Sustainable societies demand ultrahigh-power batteries to discharge explosive electricity. Herein, we use current densities (mA cm(-2)) to measure high power when comparing different laboratory-scale loading amounts (several mg cm(-2)) of redox-active materials. Current densities are improved by increasing discharge currents (A g(-1)) in conjunction with loading amounts. However, maintaining the theoretical capacities of cathodes at ultrahigh rates of >= 100C remains challenging. Independently acting nanoparticles (NPs) are most effective in boosting the C-rate capabilities of cathodes by improving sluggish kinetics via shortened ion-diffusion length. Therefore, we fabricate aggregation-free cathodes through the one-step filtration of independently water-dispersed surface-modified NPs of Prussian-blue analogs (metal hexacyanoferrates (MHCFs), M = Zn, Cu, and Mn) along with single-walled carbon nanotubes. ZnHCF NPs are densely stacked between 1.0 and 1.3 g cm(-3) while maintaining nanometer-scale spaces around each NP. These spaces are filled with electrolyte solutions, enabling the NPs to act independently.

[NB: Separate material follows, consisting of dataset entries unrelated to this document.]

(** SETEX k ttl v: last write wins. *)
Definition setEx (now : Z) (k : string) (ttl : Z) (v : string) (c : state) : state :=
  State (<[k := (v, now + ttl)]> (entries c)) (get_fails c) (set_fails c).

End Redis.

(** ** The world a request runs in, and the monad of the handlers *)

Record world := World {
  db : option SQL.table;        (* [None]: the store cannot be reached *)
  redis : Redis.state;
  now : Z;                      (* seconds *)
  clock : string                (* [new Date().toISOString()] *)
}.

(** What a request does to the outside, in order. *)
Inductive event :=
| CacheGet (k : string)
| CacheSetEx (k : string) (ttl : Z) (v : string)
| StoreQuery (q : SQL.query) (ps : list jsval).

Inductive outcome (A : Type) :=
| Done (a : A)
| Thrown.
Arguments Done {A} a.
Arguments Thrown {A}.

(** A computation: it ends normally or throws, it may change the world (the
    cache), and it leaves a trace. *)
Definition M (A : Type) : Type := world -> outcome A * world * list event.

Definition ret {A} (a : A) : M A := fun w => (Done a, w, []).

Definition throw {A} : M A := fun w => (Thrown, w, []).

Definition bind {A B} (m : M A) (k : A -> M B) : M B :=
  fun w =>
    match m w with
    | (Done a, w1, t1) =>
        let '(r, w2, t2) := k a w1 in (r, w2, t1 ++ t2)
    | (Thrown, w1, t1) => (Thrown, w1, t1)
    end.

(** [try { body } catch (error) { handler }]. *)
Definition try_catch {A} (body handler : M A) : M A :=
  fun w =>
    match body w with
    | (Done a, w1, t1) => (Done a, w1, t1)
    | (Thrown, w1, t1) =>
        let '(r, w2, t2) := handler w1 in (r, w2, t1 ++ t2)
    end.

Declare Scope js_scope.
Delimit Scope js_scope with js.
Notation "'let!' x ':=' m 'in' k" := (bind m (fun x => k))
  (at level 10, x name, m at level 100, k at level 200) : js_scope.
Notation "m ';;' k" := (bind m (fun _ => k))
  (at level 100, k at level 200, right associativity) : js_scope.
Local Open Scope js_scope.

(** [await redisClient.get(k)]: the string, or [null]. *)
Definition redis_get (k : string) : M jsval :=
  fun w =>
    if Redis.get_fails (redis w) then (Thrown, w, [CacheGet k])
    else (Done match Redis.lookup (now w) (redis w) k with
               | Some v => VStr v
               | None => VNull
               end, w, [CacheGet k]).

In Zn-Na-ion batteries, an unprecedented charge/discharge rate mismatch between cathodes and Zn-foil anodes is investigated by changing the loading amounts of NPs. The low-loading amounts of <= 0.50 mg cm(-2) achieve synchronized charge/discharge profiles ranging from 100 (1.64) to 1000C (operating voltage, 1.53 V) with retained discharge capacities of >= 97%. Furthermore, we demonstrate the ability to conduct at least 150 000 charge/discharge cycles at 400C. At a high loading amount of 3.0 mg cm(-2), the capacity charged to the theoretical value at 300C is almost fully discharged at 1000C/66 A g(-1) with high-power outputs of 198 mA cm(-2)/246 mW cm(-2). In Ragone plots, Zn-Na/K-ion batteries using MHCFs exhibit ultrahigh-power densities of 10(4)-10(5) W kg(-1) with energy densities of 90-200 W h kg(-1). The unique cathode structure thereby shows a promising avenue for overcoming the tradeoff between densifying NPs and increasing current densities for future ultrahigh-power batteries.